The version of the Log4j library included (but not loaded) in TheHive 4 is not affected by the vulnerability. The version is 1.2.17 and is the result of dependencies coming with Apache Hadoop client (optionally used as file storage backend for file observables and task log attachments).
Cortex and TheHive 3.x
TheHive 3 and Cortex do not load the core library of Log4j but a helper makes call from components to Log4j translated to Slf4j (which is using Logback). The loaded library does not contain the vulnerable code of Log4j.
Vulnerability status of underlying databases
TheHive and Cortex rely on Apache Cassandra and/or Elasticsearch for database and indexing.
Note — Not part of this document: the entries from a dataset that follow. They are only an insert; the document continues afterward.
Lemma annotation_chars s : is_match annotation_re s = true -> s <> [] /\ Forall (fun c => between 0 0x7f c = true /\ c <> Byte.x20) s.
Proof.
  rewrite annotation_match. destruct s as [|c s]; [done|]. intros [Hc Hs]%andb_true_iff. split; [done|]. constructor.
  - destruct c; try done; cbn in Hc; discriminate Hc.
  - apply Forall_forall. intros c' Hin. rewrite forallb_forall in Hs. specialize (Hs c' ltac:(by apply list_elem_of_In)).
    destruct c'; try done; cbn in Hs; discriminate Hs.
Qed.
Lemma annots_ascii a : valid_annots a -> Forall (fun c => between 0 0x7f c = true) (annots_to_string a).
Proof.
  destruct a as [l]. unfold valid_annots, annots_to_string. cbn. intros H.
  assert (Forall (Forall (fun c => between 0 0x7f c = true)) l) as Hl.
  { eapply Forall_impl; [exact H|]. intros s [_ Hs]%annotation_chars. eapply Forall_impl; [exact Hs|]. by intros c [??]. }
  clear H. destruct Hl as [|s l Hs Hl]; [done|]. apply Forall_app_2; [done|]. induction Hl as [|s' l Hs' _ IH]; [done|]. cbn [map concat].
  constructor; [done|]. by apply Forall_app_2.
Qed.
Lemma annots_parsed a : valid_annots a ->
  List.filter (fun x => match x with [] => false | _ => true end) (split_on Byte.x20 (annots_to_string a)) = annotations a.
Proof.
  intros H. destruct (annotations a) as [|s l] eqn:E; [unfold annots_to_string; by rewrite E|].
  rewrite split_annots, <- E; [| |by rewrite E].
  - clear E. unfold valid_annots in H. induction H as [|s' l' Hs _ IH]; [done|]. apply annotation_chars in Hs as [Hs _].
    cbn [List.filter]. destruct s'; [done|]. by rewrite IH.
  - eapply Forall_impl; [exact H|]. intros s' [_ Hs]%annotation_chars Hin. rewrite Forall_forall in Hs. by destruct (Hs _ Hin).
Qed.
Lemma annots_coded (a : Annotations) : valid_annots a -> coded (bin_write a) nom_read a.
Proof.
  intros H. destruct (string_coded (annots_to_string a)) as [(bs&W&R)|U]; [by apply utf8_ascii, annots_ascii| |by right].
  left. exists bs. split; [done|]. intros rest. unfold nom_read, Annotations_read. rewrite R. cbn. rewrite annots_parsed by done.
  rewrite (collect_ok _ id), map_id; [by destruct a|]. eapply Forall_impl; [exact H|]. intros s Hs. by rewrite Hs.
Qed.
#[global] Instance Annotations_codec : Codec Annotations := {| valid := valid_annots; round_trip := annots_coded |}.

(** * The typed encodings *)

#[global, program] Instance MichelineInt_codec : Codec MichelineInt := {| valid _ := True |}.
Next Obligation. intros [z] _. apply coded_as_coded with [MICHELINE_INT_TAG], (coded_map _ _ _ mkMichelineInt), coded_preceded, zarith_coded. Qed.
#[global, program] Instance MichelineString_codec : Codec MichelineString := {| valid s := utf8_valid (micheline_string s) = true |}.
Next Obligation.
  intros [s] H. by apply coded_as_coded with [MICHELINE_STRING_TAG], (coded_map _ _ _ mkMichelineString), coded_preceded, string_coded.
Qed.
Lemma bytes_coded (s : bytes) : coded_exactly (enc_bytes s) nom_bytes s.
Proof. left. exists s. split; [apply bytes_written|apply bytes_read]. Qed.
Lemma micheline_bytes_coded {T} (w : T -> writer) r d : coded_exactly (w d) r d ->
  coded_as [MICHELINE_BYTES_TAG] (bin_write_micheline_bytes w d) (nom_read_micheline_bytes r) d.
Proof. intros H. by apply coded_preceded, dynamic_coded. Qed.
#[global, program] Instance MichelineBytes_codec : Codec MichelineBytes := {| valid s := True |}.
Next Obligation.
  intros [s] _. apply coded_as_coded with [MICHELINE_BYTES_TAG], (coded_map _ _ _ mkMichelineBytes), micheline_bytes_coded, bytes_coded.
Qed.
#[global, program] Instance PrimNoArgsNoAnnots_codec t : Codec (MichelinePrimNoArgsNoAnnots t) := {| valid _ := True |}.
Next Obligation.
  intros t [] _. apply coded_as_coded with [MICHELINE_PRIM_NO_ARGS_NO_ANNOTS_TAG; t].
  exact (coded_map _ _ _ (fun _ => mkPrimNoArgsNoAnnots) _ (coded_tag _)).
Qed.
#[global, program] Instance PrimNoArgsSomeAnnots_codec t : Codec (MichelinePrimNoArgsSomeAnnots t) := {| valid p := valid (p0_annots p) |}.
Next Obligation. intros t [a] H. eapply coded_as_coded, (coded_map _ _ _ mkPrimNoArgsSomeAnnots), coded_preceded, coded_done. by apply round_trip. Qed.

Section args.
Context {Arg1 Arg2 : Type} {W1 : BinWriter Arg1} {R1 : NomReader Arg1} {C1 : Codec Arg1} {W2 : BinWriter Arg2} {R2 : NomReader Arg2} {C2 : Codec Arg2}.

#[global, program] Instance Prim1ArgNoAnnots_codec t : Codec (MichelinePrim1ArgNoAnnots Arg1 t) := {| valid p := valid (p1_arg p) |}.
Next Obligation. intros t [a] H. eapply coded_as_coded, (coded_map _ _ _ mkPrim1ArgNoAnnots), coded_preceded, coded_done. by apply round_trip. Qed.
#[global, program] Instance Prim1ArgSomeAnnots_codec t : Codec (MichelinePrim1ArgSomeAnnots Arg1 t) := {| valid p := valid (p1s_arg p) /\ valid (p1s_annots p) |}.
Next Obligation.
  intros t [a an] [H Han]. eapply coded_as_coded, (coded_map _ _ _ (fun '(arg, annots) => mkPrim1ArgSomeAnnots arg annots) (a, an)), coded_preceded.
  apply coded_pair, coded_done; by apply round_trip.
Qed.
#[global, program] Instance Prim2ArgsNoAnnots_codec t : Codec (MichelinePrim2ArgsNoAnnots Arg1 Arg2 t) := {| valid p := valid (p2_arg1 p) /\ valid (p2_arg2 p) |}.
Next Obligation.
  intros t [a b] [H Hb]. eapply coded_as_coded, (coded_map _ _ _ (fun '(arg1, arg2) => mkPrim2ArgsNoAnnots arg1 arg2) (a, b)), coded_preceded.
  apply coded_pair, coded_done; by apply round_trip.
Qed.
#[global, program] Instance Prim2ArgsSomeAnnots_codec t : Codec (MichelinePrim2ArgsSomeAnnots Arg1 Arg2 t) :=
  {| valid p := valid (p2s_arg1 p) /\ valid (p2s_arg2 p) /\ valid (p2s_annots p) |}.
Next Obligation.
  intros t [a b an] (H&Hb&Han).
  eapply coded_as_coded, (coded_map _ _ _ (fun '(arg1, (arg2, annots)) => mkPrim2ArgsSomeAnnots arg1 arg2 annots) (a, (b, an))), coded_preceded.
  apply coded_pair, coded_pair, coded_done; by apply round_trip.
Qed.
End args.

(** * The tree *)

Inductive valid_node : Node -> Prop :=
  | valid_Int z : valid_node (Node_Int z)
  | valid_String s : utf8_valid s = true -> valid_node (Node_String s)
  | valid_Bytes s : valid_node (Node_Bytes s)
  | valid_Seq args : Forall valid_node args -> valid_node (Node_Seq args)
  | valid_Prim prim_tag args annots : Forall valid_node args -> valid_annots annots -> valid_node (Node_Prim prim_tag args annots).

(** The first byte of an expression. *)
Definition node_tag (n : Node) : byte :=
  match n with
  | Node_Int _ => MICHELINE_INT_TAG
  | Node_String _ => MICHELINE_STRING_TAG
  | Node_Bytes _ => MICHELINE_BYTES_TAG
  | Node_Seq _ => MICHELINE_SEQ_TAG
  | Node_Prim _ args annots =>
      match args, annots_is_empty annots with
      | [], true => MICHELINE_PRIM_NO_ARGS_NO_ANNOTS_TAG
      | [], false => MICHELINE_PRIM_NO_ARGS_SOME_ANNOTS_TAG
      | [_], true => MICHELINE_PRIM_1_ARG_NO_ANNOTS_TAG
      | [_], false => MICHELINE_PRIM_1_ARG_SOME_ANNOTS_TAG
      | [_; _], true => MICHELINE_PRIM_2_ARGS_NO_ANNOTS_TAG
      | [_; _], false => MICHELINE_PRIM_2_ARGS_SOME_ANNOTS_TAG
      | _, _ => MICHELINE_PRIM_GENERIC_TAG
      end
  end.

Lemma empty_annots a : annots_is_empty a = true -> a = annots_default.
Proof. destruct a as [[]]; done. Qed.
Lemma tuple3_coded {A B C} (w1 w2 w3 : writer) (r1 : reader A) (r2 : reader B) (r3 : reader C) a b c : coded w1 r1 a -> coded w2 r2 b -> coded w3 r3 c ->
  coded (_ ← w1; _ ← w2; w3) (nom_tuple3 r1 r2 r3) (a, b, c).
Proof.
  intros H1 H2 H3. apply coded_read with (nom_map (nom_pair r1 (nom_pair r2 r3)) (fun x => (x.1, x.2.1, x.2.2))).
  - intros input. rewrite tuple3_read, map_read, pair_read. destruct (r1 input) as [[x i1]|e|p|]; [|done..]. cbn. rewrite pair_read.
    destruct (r2 i1) as [[y i2]|e|p|]; [|done..]. cbn. by destruct (r3 i2) as [[z i3]|e|p|].
  - exact (coded_map _ _ _ _ (a, (b, c)) (coded_pair _ _ _ _ _ _ _ H1 (coded_pair _ _ _ _ _ _ _ H2 H3))).
Qed.
Lemma app_aux_coded {T} t p w (next : reader T) into x : coded w next x -> coded_as [t] (_ ← enc_put [t; p]; w) (nom_read_app_aux t next into) (into (p, x)).
Proof.
  intros [(bs&W&R)|U].
  - left. exists (p :: bs). split; [apply (written_then _ _ [t; p]); [apply put_written|done]|]. intros rest. unfold nom_read_app_aux.
    rewrite preceded_read, tag_read. cbn. rewrite map_read, pair_read, u8_read. cbn. by rewrite (R rest : next (bs ++ rest) = _).
  - right. eapply unwritten_then; [apply put_written|done].
Qed.
Lemma rejects_app_aux {T} c t (next : reader T) into : c <> t -> rejects [c] (nom_read_app_aux t next into).
Proof. intros H. by apply rejects_preceded, rejects_byte. Qed.
#[local] Hint Resolve rejects_app_aux : rejects.
#[local] Hint Extern 1 (_ <> _) => discriminate : rejects.
Ltac solve_rejects := repeat first [apply Forall_nil_2 | apply Forall_cons_2];
  unfold nom_read_micheline_int, nom_read_micheline_string, nom_read_micheline_bytes, nom_read_tagged_micheline, nom_read_seq; eauto with rejects.

Section node.
Context (w : Node -> writer) (r : reader Node) (args : list Node).
Hypothesis args_coded : Forall (fun a => coded (w a) r a /\ ~ written (w a) []) args.

Lemma args_list : coded (enc_dynamic (enc_list w) args) (nom_dynamic (nom_list r)) args.
Proof. by apply dynamic_coded, list_coded. Qed.
(** Applications of primitives. *)
Lemma prim_coded prim_tag annots : valid_annots annots ->
  let W : BinWriter Node := w in
  coded_as [node_tag (Node_Prim prim_tag args annots)] (match args, annots_is_empty annots with
    | [], true => bin_write_prim_no_args_no_annots prim_tag
    | [], false => bin_write_prim_no_args_some_annots prim_tag annots
    | [arg], true => bin_write_prim_1_arg_no_annots prim_tag arg
    | [arg], false => bin_write_prim_1_arg_some_annots prim_tag arg annots
    | [arg0; arg1], true => bin_write_prim_2_args_no_annots prim_tag arg0 arg1
    | [arg0; arg1], false => bin_write_prim_2_args_some_annots prim_tag arg0 arg1 annots
    | _, true => bin_write_prim_generic prim_tag args annots_default
    | _, false => bin_write_prim_generic prim_tag args annots
    end) (nom_read_app r) (Node_Prim prim_tag args annots).
Proof.
  intros Han%annots_coded W. pose proof args_list as Hl. unfold node_tag.
  destruct args as [|a [|b [|c l]]], (annots_is_empty annots) eqn:E; try apply empty_annots in E as ->;
    repeat match goal with H : Forall _ (_ :: _) |- _ => apply Forall_cons in H as [[? _] H] end.
  - refine (coded_as_alt _ _ [] _ _ _ _ _); [by solve_rejects|].
    refine (app_aux_coded _ _ _ _ (fun '(prim_tag, tt) => Node_Prim prim_tag [] annots_default) tt (coded_success tt)).
  - refine (coded_as_alt _ _ [_] _ _ _ _ _); [by solve_rejects|].
    by refine (app_aux_coded _ _ _ _ (fun '(prim_tag, annots) => Node_Prim prim_tag [] annots) annots _); apply coded_done.
  - refine (coded_as_alt _ _ [_; _] _ _ _ _ _); [by solve_rejects|].
    by refine (app_aux_coded _ _ _ _ (fun '(prim_tag, arg) => Node_Prim prim_tag [arg] annots_default) a _); apply coded_done.
  - refine (coded_as_alt _ _ [_; _; _] _ _ _ _ _); [by solve_rejects|].
    by refine (app_aux_coded _ _ _ _ (fun '(prim_tag, (arg, annots)) => Node_Prim prim_tag [arg] annots) (a, annots) _); apply coded_pair, coded_done.
  - refine (coded_as_alt _ _ [_; _; _; _] _ _ _ _ _); [by solve_rejects|].
    by refine (app_aux_coded _ _ _ _ (fun '(prim_tag, (arg1, arg2)) => Node_Prim prim_tag [arg1; arg2] annots_default) (a, b) _); apply coded_pair, coded_done.
  - refine (coded_as_alt _ _ [_; _; _; _; _] _ _ _ _ _); [by solve_rejects|].
    by refine (app_aux_coded _ _ _ _ (fun '(prim_tag, (arg1, arg2, annots)) => Node_Prim prim_tag [arg1; arg2] annots) (a, b, annots) _);
      apply tuple3_coded, coded_done.
  - refine (coded_as_alt _ _ [_; _; _; _; _; _] _ _ _ _ _); [by solve_rejects|].
    by refine (app_aux_coded _ _ _ _ (fun '(prim_tag, (args, annots)) => Node_Prim prim_tag args annots) (a :: b :: c :: l, annots_default) _);
      apply coded_pair, coded_done.
  - refine (coded_as_alt _ _ [_; _; _; _; _; _] _ _ _ _ _); [by solve_rejects|].
    by refine (app_aux_coded _ _ _ _ (fun '(prim_tag, (args, annots)) => Node_Prim prim_tag args annots) (a :: b :: c :: l, annots) _);
      apply coded_pair, coded_done.
Qed.
End node.

(** How deep an expression is. *)
Fixpoint height (n : Node) : nat :=
  match n with
  | Node_Seq args | Node_Prim _ args _ => S (list_max (map height args))
  | _ => 1
  end.
Lemma height_args n args : list_max (map height args) <= n -> Forall (fun a => height a <= n) args.
Proof. intros H. apply list_max_le in H. by apply Forall_fmap in H. Qed.

Lemma node_coded fuel fuel' n : height n <= fuel -> height n <= fuel' -> valid_node n ->
  coded_as [node_tag n] (node_bin_write fuel n) (node_nom_read fuel') n.
Proof.
  revert fuel' n. induction fuel as [|fuel IH]; intros fuel' n Hf Hf' Hv; [by destruct n; cbn in Hf; lia|].
  destruct fuel' as [|fuel']; [by destruct n; cbn in Hf'; lia|].
  assert (forall args, list_max (map height args) <= fuel -> list_max (map height args) <= fuel' -> Forall valid_node args ->
    Forall (fun a => coded (node_bin_write fuel a) (node_nom_read fuel') a /\ ~ written (node_bin_write fuel a) []) args) as Hargs.
  { intros args H%height_args H'%height_args Hva. rewrite Forall_forall in H, H', Hva. apply Forall_forall. intros a Ha.
    assert (Hc := IH fuel' a (H a Ha) (H' a Ha) (Hva a Ha)). split; [by eapply coded_as_coded|by refine (coded_as_not_empty [node_tag a] _ _ _ _ Hc)]. }
  cbn [node_bin_write node_nom_read]. inversion Hv; subst; cbn in Hf, Hf'.
  - refine (coded_as_alt _ _ [] _ _ _ _ _); [by solve_rejects|]. apply coded_map, coded_preceded, zarith_coded.
  - refine (coded_as_alt _ _ [_] _ _ _ _ _); [by solve_rejects|]. by apply coded_map, coded_preceded, string_coded.
  - refine (coded_as_alt _ _ [_; _] _ _ _ _ _); [by solve_rejects|]. apply coded_map, micheline_bytes_coded, bytes_coded.
  - refine (coded_as_alt _ _ [_; _; _] _ _ _ _ _); [by solve_rejects|].
    apply coded_map, coded_preceded, coded_done, args_list, Hargs; by try lia.
  - refine (coded_as_alt _ _ [_; _; _; _] _ [] _ _ _).
    + unfold node_tag. destruct args as [|? [|? [|]]], (annots_is_empty annots); by solve_rejects.
    + apply prim_coded; [|done]. apply Hargs; by try lia.
Qed.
Apache Cassandra is not known to be affected by this vulnerability.
Elasticsearch announced not to be vulnerable to the Remote Code execution, but could be to an information leak via DNS.
Refer to Elasticsearch advisories for solutions and mitigations included in their announcement.
TheHive and Cortex will continue to work nicely if Elasticsearch runs with the mitigation option -Dlog4j2.formatMsgNoLookups=true.
Should any more information become available, we will update this blog post accordingly.